A marvelous lecture from an outstanding professor. Thanks alot
Amazing video as always Dr. Hanna! Looking forward to the new edition of your textbook. Already read the last one and it was great.
brilliant presentation. very lucid and practical. Always on the look out for your talks
Amazing Video. Thank you Dr. Hanna
It is a phenomenal talk as usual. We are lucky to have Dr. Hanna at University of Iowa. We look forward to the new edition of your amazing book.
Thank you for being a great physician and teacher
Thanks a lot
Great teaching !
Please continue
Thanks a lot. Very informative. Keep posting
As usual; another excellent presentation, passionately waiting for your talk regarding CTO intervention
I wished to have u as a Mentor in my Hospital in Germany
We all do!
how can i connect with you? @nikesnipe
@@rezaulislam8953 hello!
one of the best teachers
Excellent video..thank you very much
Mashallah you are a great teacher
I loved it … very useful
May Allah swt bless you for being so generous and making it easier for others to learn.

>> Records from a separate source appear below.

(** * Signal evaluator: a shallow embedding of [evaluate_signal] (agent.py)

    The evaluator takes one Python dict and returns one dict, or raises.
    The input is embedded as a finite map from keys to Python values, the
    output as a record, and an exception as the second constructor of
    [outcome].  Numbers are binary64 floats, as Python has them: the
    kernel's primitive floats, with Python's decimal [round] and fixed-point
    formatting built from the Standard Library's [SpecFloat] functions. *)

From Stdlib Require Import ZArith String Ascii List Bool Floats DecimalString Lia.
From Stdlib Require Import Reals Lra.
From stdpp Require Import gmap strings.
Import ListNotations.

Set Warnings "-inexact-float".
Local Open Scope string_scope.
Local Open Scope Z_scope.

(** ** Python values *)

(** The kinds of value a field of the request model can take: [None], a
    bool, a str (a byte string here) or a float. *)
Inductive value : Type :=
  | VNone
  | VBool (b : bool)
  | VStr (s : string)
  | VFloat (x : float).

(** A number of the output: the literal [0] of the early returns is an int,
    a computed score is a float. *)
Inductive number : Type :=
  | NInt (n : Z)
  | NFloat (x : float).

(** The exceptions of the embedding.  The first three are Python's.
    [OutsideSchema] marks the places where the embedding stops because a
    value is not of the kind the request model (MarketDataRequest) gives
    the field: what Python does with such a mapping is not modelled. *)
Inductive exn : Type :=
  | KeyError
  | AttributeError
  | ZeroDivisionError
  | OutsideSchema.

(** Either the function returns, or it raises. *)
Inductive outcome (A : Type) : Type :=
  | Done (a : A)
  | Raise (e : exn).
Arguments Done {A} a.
Arguments Raise {A} e.

#[global] Instance outcome_ret : MRet outcome := @Done.
#[global] Instance outcome_bind : MBind outcome := fun A B k c =>
  match c with
  | Done a => k a
  | Raise e => Raise e
  end.

(** Python's truth value of an object ([if x:]). *)
Definition truthy (v : value) : bool :=
  match v with
  | VNone => false
  | VBool b => b
  | VStr s => negb (String.eqb s "")
  | VFloat x => negb (x =? 0)%float
  end.

Definition is_none (v : value) : bool :=
  match v with
  | VNone => true
  | _ => false
  end.

(** [v == s] for a str literal [s] *)
Definition is_str (v : value) (s : string) : bool :=
  match v with
  | VStr t => String.eqb t s
  | _ => false
  end.

(** A value where the code computes with a number. *)
Definition as_float (v : value) : outcome float :=
  match v with
  | VFloat x => Done x
  | _ => Raise OutsideSchema
  end.

(** [v.lower()] needs a str; any other object has no such attribute. *)
Definition as_str (v : value) : outcome string :=
  match v with
  | VStr s => Done s
  | _ => Raise AttributeError
  end.

(** [f"{v}"]; the shortest-digits form Python prints for a float is not
    modelled. *)
Definition str (v : value) : outcome string :=
  match v with
  | VNone => Done "None"
  | VBool b => Done (if b then "True" else "False")
  | VStr s => Done s
  | VFloat _ => Raise OutsideSchema
  end.

(** ** Dictionaries *)

Module Dict.

(** [k in data] *)
Definition contains (data : gmap string value) (k : string) : bool :=
  match data !! k with
  | Some _ => true
  | None => false
  end.

(** [data[k]] *)
Definition item (data : gmap string value) (k : string) : outcome value :=
  match data !! k with
  | Some v => Done v
  | None => Raise KeyError
  end.

(** [data.get(k, d)] *)
Definition get_or (data : gmap string value) (k : string) (d : value) : value :=
  match data !! k with
  | Some v => v
  | None => d
  end.

(** [data.get(k)] *)
Definition get (data : gmap string value) (k : string) : value :=
  get_or data k VNone.

End Dict.

(** ** Strings *)

Module Str.

Definition lower_ascii (c : ascii) : ascii :=
  let n := nat_of_ascii c in
  if (Nat.leb 65 n && Nat.leb n 90)%bool then ascii_of_nat (n + 32) else c.

(** [s.lower()], on the ASCII letters; the labels the code compares with
    are plain ASCII. *)
Fixpoint lower (s : string) : string :=
  match s with
  | EmptyString => EmptyString
  | String c s' => String (lower_ascii c) (lower s')
  end.

Definition upper_ascii (c : ascii) : ascii :=
  let n := nat_of_ascii c in
  if (Nat.leb 97 n && Nat.leb n 122)%bool then ascii_of_nat (n - 32) else c.

(** [s.upper()], likewise. *)
Fixpoint upper (s : string) : string :=
  match s with
  | EmptyString => EmptyString
  | String c s' => String (upper_ascii c) (upper s')
  end.

(** [s in l] for a list of strings *)
Definition mem (s : string) (l : list string) : bool :=
  existsb (String.eqb s) l.

(** [sep.join(l)] *)
Definition join (sep : string) (l : list string) : string :=
  String.concat sep l.

(** [n] copies of ["0"] *)
Fixpoint zeros (n : nat) : string :=
  match n with
  | O => ""
  | S n' => String "0" (zeros n')
  end.

Definition of_N (n : N) : string := NilZero.string_of_uint (N.to_uint n).

(** [str(n)] for an int *)
Definition of_Z (n : Z) : string :=
  match n with
  | Zneg p => "-" +:+ of_N (Npos p)
  | _ => of_N (Z.to_N n)
  end.

End Str.

(** ** Floats *)

Module Float.

Definition of_Z (n : Z) : float := SF2Prim (binary_normalize prec emax n 0 false).

(** The integer nearest to [m * 2^e * 10^ndigits], ties to even. *)
Definition scaled_half_even (m : positive) (e : Z) (ndigits : nat) : Z :=
  let num := Zpos m * 10 ^ Z.of_nat ndigits * 2 ^ Z.max e 0 in
  let den := 2 ^ Z.max (- e) 0 in
  let q := num / den in
  let r := num mod den in
  match 2 * r ?= den with
  | Lt => q
  | Gt => q + 1
  | Eq => if Z.even q then q else q + 1
  end.

(** The float nearest to [k / 10^ndigits], ties to even, for [k > 0]. *)
Definition nearest_ratio (s : bool) (k : Z) (ndigits : nat) : float :=
  let '(q, e, l) := SFdiv_core_binary prec emax k 0 (10 ^ Z.of_nat ndigits) 0 in
  SF2Prim (binary_round_aux prec emax s q e l).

Waiting for talk cullotte and DK crush techniques and PCI of LMS.
I pray that your teaching sessions will raise your darajaat snd will be sadqa i jaariyah for u.
Thanks a lot very illustrative presentation
Thank you for sharing this information
As always excellent sir….👌👌👌
Great presentation again👏🏻👏🏻👏🏻👏🏻
Best lectures
great. thanks !!!
Thank you sir
thank you sir a million
There is another provisional stent strategy not discussed. We students named this strategy after our beloved mentor who would usually say after he snow ploughed a relatively small branch… “ You didn’t need that branch “
Excellent
thank you
Dr.Hanna great lecture! is it possible to download text presentations? it would help a lot because English is not my primary language.

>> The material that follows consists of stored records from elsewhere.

(** * Circuit Walker Sneakers: a shallow embedding of [main.py]

    The sketch animates ten NeoPixels in a fading rainbow whenever the
    LIS3DH accelerometer reports a single tap.  This development embeds the
    numeric helpers ([lerp], [HSV_to_RGB], [animate_rainbow]), the start-up
    calibration of the tap registers, the fault loop [error_sos] and the
    main loop, and proves the properties the design document states about
    them.

    Numbers.  Python's [float] values are embedded as exact rationals
    ([Q]); [int] values as [Z].  Rounding of binary floating point,
    infinities and NaN are outside the model.  [math.sin] and [math.pi]
    have no rational counterpart and are kept as parameters of the
    rendering code.

    Errors.  The two exceptions the arithmetic can raise (division by zero
    and an out-of-range sequence index) are explicit in the [result]
    type. *)

From Stdlib Require Import ZArith QArith Qround Lqa Lia List Bool String.
Import ListNotations.

Open Scope Q_scope.

(** ** A small error monad for Python exceptions *)

Inductive PyError : Type :=
| ZeroDivisionError
| IndexError.

Inductive result (A : Type) : Type :=
| ok (a : A)
| raise (e : PyError).

Arguments ok {A} a.
Arguments raise {A} e.

Definition bind {A B : Type} (m : result A) (k : A -> result B) : result B :=
  match m with
  | ok a => k a
  | raise e => raise e
  end.

Notation "x <- m ;; k" := (bind m (fun x => k))
  (at level 61, m at next level, right associativity).

(** ** Python built-ins used by the sketch *)

Module Py.

(** [a < b] on floats. *)
Definition lt (a b : Q) : bool := negb (Qle_bool b a).

(** [a / b]: true division, raising on a zero divisor. *)
Definition truediv (a b : Q) : result Q :=
  if Qeq_bool b 0 then raise ZeroDivisionError else ok (a / b).

(** [int(x)]: truncation toward zero. *)
Definition int (x : Q) : Z := Z.quot (Qnum x) (Z.pos (Qden x)).

(** [math.floor(x)] and [math.ceil(x)]. *)
Definition floor (x : Q) : Z := Qfloor x.
Definition ceil (x : Q) : Z := Qceiling x.

(** [max(a, b)]: the first argument is kept unless the second is
    strictly larger. *)
Definition max (a b : Q) : Q := if lt a b then b else a.

(** [a > b] on floats. *)
Definition gt (a b : Q) : bool := lt b a.

(** [a[i]] on a sequence: a negative index counts from the end, anything
    outside [-len, len) raises [IndexError]. *)
Definition getitem {A : Type} (a : list A) (i : Z) (dflt : A) : result A :=
  let n := Z.of_nat (List.length a) in
  let j := if (i <? 0)%Z then (i + n)%Z else i in
  if ((0 <=? j) && (j <? n))%Z then ok (nth (Z.to_nat j) a dflt)
  else raise IndexError.

(** [a[i] = x] for [i] produced by [range(len(a))]. *)
Fixpoint setitem {A : Type} (a : list A) (i : nat) (x : A) : result (list A) :=
  match a, i with
  | [], _ => raise IndexError
  | _ :: tl, O => ok (x :: tl)
  | hd :: tl, S i' => tl' <- setitem tl i' x ;; ok (hd :: tl')
  end.

End Py.

(** ** Gamma correction lookup table *)

Definition GAMMA8 : list Z := [
    0;  0;  0;  0;  0;  0;  0;  0;  0;  0;  0;  0;  0;  0;  0;  0;
    0;  0;  0;  0;  0;  0;  0;  0;  0;  0;  0;  0;  1;  1;  1;  1;
    1;  1;  1;  1;  1;  1;  1;  1;  1;  2;  2;  2;  2;  2;  2;  2;
    2;  3;  3;  3;  3;  3;  3;  3;  4;  4;  4;  4;  4;  5;  5;  5;
    5;  6;  6;  6;  6;  7;  7;  7;  7;  8;  8;  8;  9;  9;  9; 10;
   10; 10; 11; 11; 11; 12; 12; 13; 13; 13; 14; 14; 15; 15; 16; 16;
   17; 17; 18; 18; 19; 19; 20; 20; 21; 21; 22; 22; 23; 24; 24; 25;
   25; 26; 27; 27; 28; 29; 29; 30; 31; 32; 32; 33; 34; 35; 35; 36;
   37; 38; 39; 39; 40; 41; 42; 43; 44; 45; 46; 47; 48; 49; 50; 50;
   51; 52; 54; 55; 56; 57; 58; 59; 60; 61; 62; 63; 64; 66; 67; 68;
   69; 70; 72; 73; 74; 75; 77; 78; 79; 81; 82; 83; 85; 86; 87; 89;
   90; 92; 93; 95; 96; 98; 99;101;102;104;105;107;109;110;112;114;
  115;117;119;120;122;124;126;127;129;131;133;135;137;138;140;142;
  144;146;148;150;152;154;156;158;160;162;164;167;169;171;173;175;
  177;180;182;184;186;189;191;193;196;198;200;203;205;208;210;213;
  215;218;220;223;225;228;231;233;236;239;241;244;247;249;252;255
]%Z.

(** [GAMMA8[i]]. *)
Definition gamma (i : Z) : result Z := Py.getitem GAMMA8 i 0%Z.

(** ** Helper functions *)

Definition rgb : Type := (Z * Z * Z)%type.

(** [lerp(x, x0, x1, y0, y1)]. *)
Definition lerp (x x0 x1 y0 y1 : Q) : result Q :=
  slope <- Py.truediv (y1 - y0) (x1 - x0) ;;
  ok (y0 + (x - x0) * slope).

in provisional techniqe what do you think for avoid wire rapture do rewiring before pot
Big Fan of you sir😍
Best! please keep on making more conceptual cardiology lectures. Studying and enjoying from ELIAS B HANA 2nd edition book probably the BEST CARDIOLOGY BOOK
Sir stay blessed. Sir kindly make other videos for intervention and general cardiology also basics tips and tricks. It’s really make my day. Sir any book of your regarding intervention cardiology. ???

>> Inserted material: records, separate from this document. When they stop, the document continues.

(* ===== verification/Lifecycle.v ===== *)
(** * The lifecycle state machine (internal/lifecycle/state.go)

    An atomic holder of an [int32].  [Set] stores whatever it is given;
    [CompareAndSwap] is the only guarded transition. *)

From S2P Require Import Prelude.

Definition State : Type := Z.
#[export] Instance State_eq_dec : EqDecision State := Z.eq_dec.

Definition StateCreated : State := 0%Z.
Definition StateStarting : State := 1%Z.
Definition StateRunning : State := 2%Z.
Definition StateDraining : State := 3%Z.
Definition StateStopped : State := 4%Z.
Definition StateFailed : State := 5%Z.

Definition State_String (s : State) : string :=
  if decide (s = StateCreated) then "Created"
  else if decide (s = StateStarting) then "Starting"
  else if decide (s = StateRunning) then "Running"
  else if decide (s = StateDraining) then "Draining"
  else if decide (s = StateStopped) then "Stopped"
  else if decide (s = StateFailed) then "Failed"
  else "Unknown".

Record Machine := mkMachine { mc_state : State }.

Definition New : Machine := mkMachine StateCreated.
Definition Machine_Get (m : Machine) : State := mc_state m.

(** The previous state, and the machine after the swap. *)
Definition Machine_Set (s : State) (m : Machine) : State * Machine :=
  (mc_state m, mkMachine s).

Definition Machine_CompareAndSwap (prev next : State) (m : Machine) : bool * Machine :=
  if decide (mc_state m = prev) then (true, mkMachine next) else (false, m).

(** The transitions the comments of the package allow. *)
Inductive documented : State -> State -> Prop :=
| doc_start : documented StateCreated StateStarting
| doc_run : documented StateStarting StateRunning
| doc_drain : documented StateRunning StateDraining
| doc_stop : documented StateDraining StateStopped
| doc_fail : documented StateStarting StateFailed.

Definition documentedb (s s' : State) : bool :=
  bool_decide ((s, s') ∈ [(StateCreated, StateStarting); (StateStarting, StateRunning);
    (StateRunning, StateDraining); (StateDraining, StateStopped);
    (StateStarting, StateFailed)]).

Lemma documentedb_spec s s' : documentedb s s' = true <-> documented s s'.
Proof.
  unfold documentedb. rewrite bool_decide_eq_true. split.
  - rewrite !elem_of_cons, elem_of_nil.
    intros [[= -> ->]|[[= -> ->]|[[= -> ->]|[[= -> ->]|[[= -> ->]|[]]]]]]; constructor.
  - intros []; set_solver.
Qed.

#[export] Instance documented_dec s s' : Decision (documented s s').
Proof. refine (cast_if (decide (documentedb s s' = true))); by rewrite <- documentedb_spec. Defined.

Lemma compareAndSwap_true prev next m m' :
  Machine_CompareAndSwap prev next m = (true, m') ->
  Machine_Get m = prev /\ Machine_Get m' = next.
Proof. unfold Machine_CompareAndSwap, Machine_Get. case_decide; by intros [= <-]. Qed.

Lemma compareAndSwap_false prev next m m' :
  Machine_CompareAndSwap prev next m = (false, m') -> Machine_Get m <> prev /\ m' = m.
Proof. unfold Machine_CompareAndSwap, Machine_Get. case_decide; by intros [= <-]. Qed.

Sir can you plz share the presentarion
Great 8
Dr thx for great presentation again... can take
it pdf or send to me
thank you so much for your great lecture. Can you elaborate the reason why PLAQUE SHIFT produces more severe outcome compared to CARINA SHIFT, since previously I thought that plaque shift during main branch stenting will be easy to break down while carina shift creates a new form of solid stent therefore not functionally
A nice study published in CCI showed that CARINA shift is rarely associated with FFR compromise, while PLAQUE shift, which is less common than carina shift, is the one that causes functional FFR compromise. onlinelibrary.wiley.com/doi/epdf/10.1002/ccd.24956 The likely reasons are 3-fold: (1) carina shift is a very focal process (functional effect correlates with how long the lesion is, beside how tight); (2) Carina shift is an eccentric geometric distortion: the lumen is not as narrow in 3 D as it may appear in one view; (3) possibly, vasoreactivity is more preserved when there is less plaque. Imagine carina shift as squashing of the SB ostium and changing it from a circle to an ellipse: the overall area is less reduced than if you shift plaque. This is good news, as carina shift is more easily prevented by: (i) avoid MB stent oversizing (side to distal vessel); (ii) POT of proximal MB stent
It is all about plaque burden. Plaque burden of MB and SB predicts plaque shift. This explains why in the definition of complex true bifurcation (higher risk of SB occlusion), plaque burden is key: length of SB disease>10 mm, heavy plaque burden in the main vessel, heavy calcium.
@@eliashanna8248 it's so great to hear this explanation. I learned a lot and really appreciate your explanation
I beg ALLAH to bless your age, life, and health.